Club Entertainments was an independent contractor. However, that, as was made clear by s 2(4), did not mean that the hospital did not continue to owe a duty to the Claimant. Section 2(4) was concerned not with the question as to whether there was a duty, but whether the duty had been discharged.
Furthermore, s2(4), is only an example of the circumstances which can indicate that the duty has been discharged, and it could not be directly applied to the present situation, being capable of having an application only by analogy. The hospital undoubtedly remained under a duty to the claimant and the judge’s conclusion that no duty was owed was incorrect.
The next critical issue was whether the hospital discharged that duty. His Lordship had no doubt that the hospital could fulfil its duty it is employed an appropriate, competent, independent contactor.
In deciding whether the contactor was competent, the hospital had to take into account the nature of the task that the contractor was required to perform. That involved being satisfied that Club Entertainments was sufficiently experienced and reliable to be entrusted with ensuring that members of the public would be reasonably safe using the splat-wall. The fact of insurance would go to the firm’s competence. If the firm did not hold itself out as being insured, that would reflect both of its ability to meet any claim and, in addition, suggest that it was unlikely to be a reputable firm which could properly be entrusted with the responsibility of supplying and operating the splat-wall.
In those circumstances, on the facts and those issues were fact-specific, in the absence of any other credentials, in order to discharge the common duty of care, Mr Wynne was under an obligation to inquire into the insurance position of Club Entertainment so as to confirm the firm’s suitability to be entrusted with the supply and operation of the splat-wall. Mr Wynne did not inquire as to the insurance position, although he did not ask to see the policy. However, as the judge found, Mr Wynne had no reason to believe that the insurance was not in force. That conclusion was one which his Lordship was prepared to accept.
If the position were to be otherwise, it would involve finding that the hospital would not only be required to inquire into the insurance position, they would be required to check the terms of the insurance policy. That would be an unreasonable requirement.
In the result, therefore, the judge came to the right decision, not because there no duty but because the duty had been fulfilled.
Lord Justice Waller said that the members of the public had been invited by the hospital to take part in activities which were inherently risky, which the hospital had chosen to have organised by an independent contractor.
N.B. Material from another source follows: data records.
(* ===== verification/AtomicCounters.v ===== *)
(** * Atomic counters

    [src/CAS/AtomicCounter_with_CAS.cpp], [src/CAS/AtomicCounter_without_CAS.cpp] and
    [src/concurrency/AtomicCounter_usingCAS.cpp]: threads that each increment one counter
    a number of times, by a compare-and-exchange loop or by [fetch_add].  A step is one
    atomic access of one thread; no increment is lost.

    [fetch_add] on an atomic [int] wraps around; [old + 1] in the loop is [int] arithmetic
    whose overflow is undefined ([None]). *)
From S2P Require Import Prelude.
Local Open Scope Z_scope.

(** A thread: the increments it has not finished, and the value [old] it last saw when it
    is inside one. *)
Record Worker := { todo : nat; old : option Z }.

Record AtomicCounter := { count : Z; threads : list Worker }.

(** [N] threads are about to make [R] increments each. *)
Definition AtomicCounter_make (N R : nat) : AtomicCounter :=
  {| count := 0; threads := replicate N {| todo := R; old := None |} |}.

Definition get (c : AtomicCounter) : Z := count c.

(** One access of [increment] by compare-and-exchange. *)
Definition increment_cas (c : AtomicCounter) (t : nat) (spurious : bool) : option AtomicCounter :=
  match threads c !! t with
  | Some {| todo := S n; old := None |} =>
      Some {| count := count c; threads := <[t := {| todo := S n; old := Some (count c) |}]> (threads c) |}
  | Some {| todo := S n; old := Some o |} =>
      o' ← checked (o + 1);
      if bool_decide (count c = o) && negb spurious
      then Some {| count := o'; threads := <[t := {| todo := n; old := None |}]> (threads c) |}
      else Some {| count := count c; threads := <[t := {| todo := S n; old := Some (count c) |}]> (threads c) |}
  | _ => Some c
  end.

(** [increment] by [fetch_add]: a single access. *)
Definition increment_fetch_add (c : AtomicCounter) (t : nat) : option AtomicCounter :=
  match threads c !! t with
  | Some {| todo := S n; old := None |} =>
      Some {| count := int32 (count c + 1); threads := <[t := {| todo := n; old := None |}]> (threads c) |}
  | _ => Some c
  end.

(** The third program is the second again. *)
Definition UsingCAS_increment : AtomicCounter → nat → option AtomicCounter := increment_fetch_add.
Definition UsingCAS_get : AtomicCounter → Z := get.

(** One access of a thread, by either implementation. *)
Inductive Access := Cas (t : nat) (spurious : bool) | FetchAdd (t : nat).

Definition access (c : AtomicCounter) (x : Access) : option AtomicCounter :=
  match x with Cas t b => increment_cas c t b | FetchAdd t => increment_fetch_add c t end.

(** Increments not finished yet. *)
Definition remaining (c : AtomicCounter) : Z := sum_list_with todo (threads c).

(** The count and the increments to come add up to [total]; what a thread saw was a value
    of the counter. *)
Record counter_inv (total : Z) (c : AtomicCounter) : Prop := {
  c_total : count c + remaining c = total;
  c_nonneg : 0 ≤ count c;
  c_old : ∀ t w o, threads c !! t = Some w → old w = Some o → 0 ≤ o ≤ count c ∧ (0 < todo w)%nat
}.

Lemma counter_old_update total c t w w' n :
  counter_inv total c → threads c !! t = Some w → count c ≤ n →
  (∀ o, old w' = Some o → 0 ≤ o ≤ n ∧ (0 < todo w')%nat) →
  ∀ u x o, <[t := w']> (threads c) !! u = Some x → old x = Some o → 0 ≤ o ≤ n ∧ (0 < todo x)%nat.
Proof.
  intros Hc Ht Hn Hw u x o Hu Ho. apply list_lookup_insert_Some in Hu as [(-> & -> & _)|[_ Hu]]; [auto|].
  destruct (c_old _ _ Hc u x o Hu Ho). split; lia.
Qed.

Lemma access_inv total c x :
  total ≤ INT_MAX → counter_inv total c → ∃ c', access c x = Some c' ∧ counter_inv total c'.
Proof.
  intros Hmax Hc. pose proof Hc as [C1 C2 C3]. unfold remaining in C1.
  destruct x as [t b|t]; simpl; [unfold increment_cas|unfold increment_fetch_add];
    (destruct (threads c !! t) as [[[|n] o]|] eqn:Ht; [by eauto| |by eauto]).
  - destruct o as [o|].
    + destruct (C3 t _ o Ht eq_refl) as [Ho _].
      pose proof (sum_insert todo (threads c) t _ {| todo := n; old := None |} Ht) as Hr. simpl in Hr.
      rewrite (checked_ok (o + 1)) by int_bounds. cbn [mbind option_bind].
      destruct (bool_decide (count c = o) && negb b) eqn:E; eexists; (split; [reflexivity|]).
      * apply andb_prop in E as [E%bool_decide_eq_true _]. subst o. split; unfold remaining; simpl; [lia|lia|].
        by eapply counter_old_update; [done|done|lia|].
      * pose proof (sum_insert todo (threads c) t _ {| todo := S n; old := Some (count c) |} Ht). simpl in *.
        split; unfold remaining; simpl; [lia|lia|]. eapply counter_old_update; [done|done|lia|].
        intros ? [= <-]. simpl. lia.
    + pose proof (sum_insert todo (threads c) t _ {| todo := S n; old := Some (count c) |} Ht). simpl in *.
      eexists; split; [reflexivity|]. split; unfold remaining; simpl; [lia|lia|].
      eapply counter_old_update; [done|done|lia|]. intros ? [= <-]. simpl. lia.
  - destruct o as [o|]; [by eauto|].
    pose proof (sum_insert todo (threads c) t _ {| todo := n; old := None |} Ht). simpl in *.
    eexists; split; [reflexivity|]. rewrite int32_id by int_bounds. split; unfold remaining; simpl; [lia|lia|].
    by eapply counter_old_update; [done|done|lia|].
Qed.

Lemma counter_make_inv N R : counter_inv (Z.of_nat (N * R)) (AtomicCounter_make N R).
Proof.
  split; unfold remaining; simpl; [rewrite sum_replicate; simpl; lia|done|].
  intros t w o [-> _]%lookup_replicate. done.
Qed.

(** No increment is lost: [N] threads that make [R] increments each, by a
    compare-and-exchange loop or by [fetch_add], never overflow the counter when [N R] fits
    an [int]; at any moment the counter has counted the increments finished so far, and
    when every thread is done [get] returns [N R]. *)
Theorem atomic_counter_exact (N R : nat) (xs : list Access) :
  N * R ≤ INT_MAX →
  ∃ c, run_ops access (AtomicCounter_make N R) xs = Some c ∧ get c = N * R - remaining c ∧
    (Forall (λ w, todo w = 0%nat) (threads c) → get c = N * R).
Proof.
  intros Hmax.
  destruct (run_ops_invariant access (counter_inv (Z.of_nat (N * R))) (AtomicCounter_make N R) xs) as (c & Hc & Hi).
  - intros c x. apply access_inv. lia.
  - apply counter_make_inv.
  - exists c. pose proof (c_total _ _ Hi) as Ht. unfold get. split_and!; [done|lia|]. intros Hall.
    assert (remaining c = 0) as E; [|lia]. unfold remaining. clear -Hall. induction Hall; simpl; lia.
Qed.

(** Two threads, one increment each, whose accesses interleave: the second exchange fails
    and is retried. *)
Lemma atomic_counter_exact_witness :
  (2 * 1 ≤ INT_MAX ∧
   ∃ c, run_ops access (AtomicCounter_make 2 1) [Cas 0 false; Cas 1 false; Cas 0 false; Cas 1 false; Cas 1 false] = Some c ∧
     get c = 2 * 1 - remaining c ∧ (Forall (λ w, todo w = 0%nat) (threads c) → get c = 2 * 1)).
Proof.
  split; [unfold INT_MAX; lia|].
  apply (atomic_counter_exact 2 1). unfold INT_MAX. lia.
Defined.

Example counter_demo :
  get <$> run_ops access (AtomicCounter_make 2 1) [Cas 0 false; Cas 1 false; Cas 0 false; Cas 1 false; Cas 1 false] = Some 2.
Proof. vm_compute. reflexivity. Qed.

(** ** The sequencer

    [src/concurrency/StrictSequencer_ThreadSafe.cpp]: [next] hands out a number under a
    mutex.  [counter++] is [int] arithmetic. *)
Definition next (counter : Z) : option (Z * Z) := counter' ← checked (counter + 1); Some (counter', counter).

(** The calls of any number of threads, in the order in which they get the mutex, get
    1, 2, 3, ...: no number is given twice and none is skipped. *)
Lemma sequencer_strict (calls : list nat) :
  Z.of_nat (length calls) < INT_MAX →
  run_out (λ c (_ : nat), next c) 1 calls = Some (Z.of_nat (S (length calls)), Z.of_nat <$> seq 1 (length calls)).
Proof.
  intros Hlen. enough (∀ k, Z.of_nat k + length calls ≤ INT_MAX →
    run_out (λ c (_ : nat), next c) (Z.of_nat k) calls = Some (Z.of_nat (k + length calls), Z.of_nat <$> seq k (length calls))) as H.
  { apply (H 1%nat). lia. }
  clear Hlen. induction calls as [|t calls IH]; intros k Hk; simpl in *; [by rewrite Nat.add_0_r|].
  unfold next. rewrite checked_ok by (unfold int_ok; lia || int_bounds). cbn [mbind option_bind].
  replace (Z.of_nat k + 1) with (Z.of_nat (S k)) by lia. rewrite IH by lia. simpl. do 3 f_equal. lia.
Qed.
Whether or not the 1957 Act brought about direct liability, it was fair, just and reasonable to impose a duty on the hospital to choose an independent contractor who could properly meet any potential liability which might occur.
The only duty was to act reasonably. Mr Wynne checked whether there was insurance and indeed made a contact for that insurance to be in place. To impose a duty that went further than that would be unreasonable.
Lord Justice Sedley, dissenting, said that there was no duty and that the appeal should be dismissed.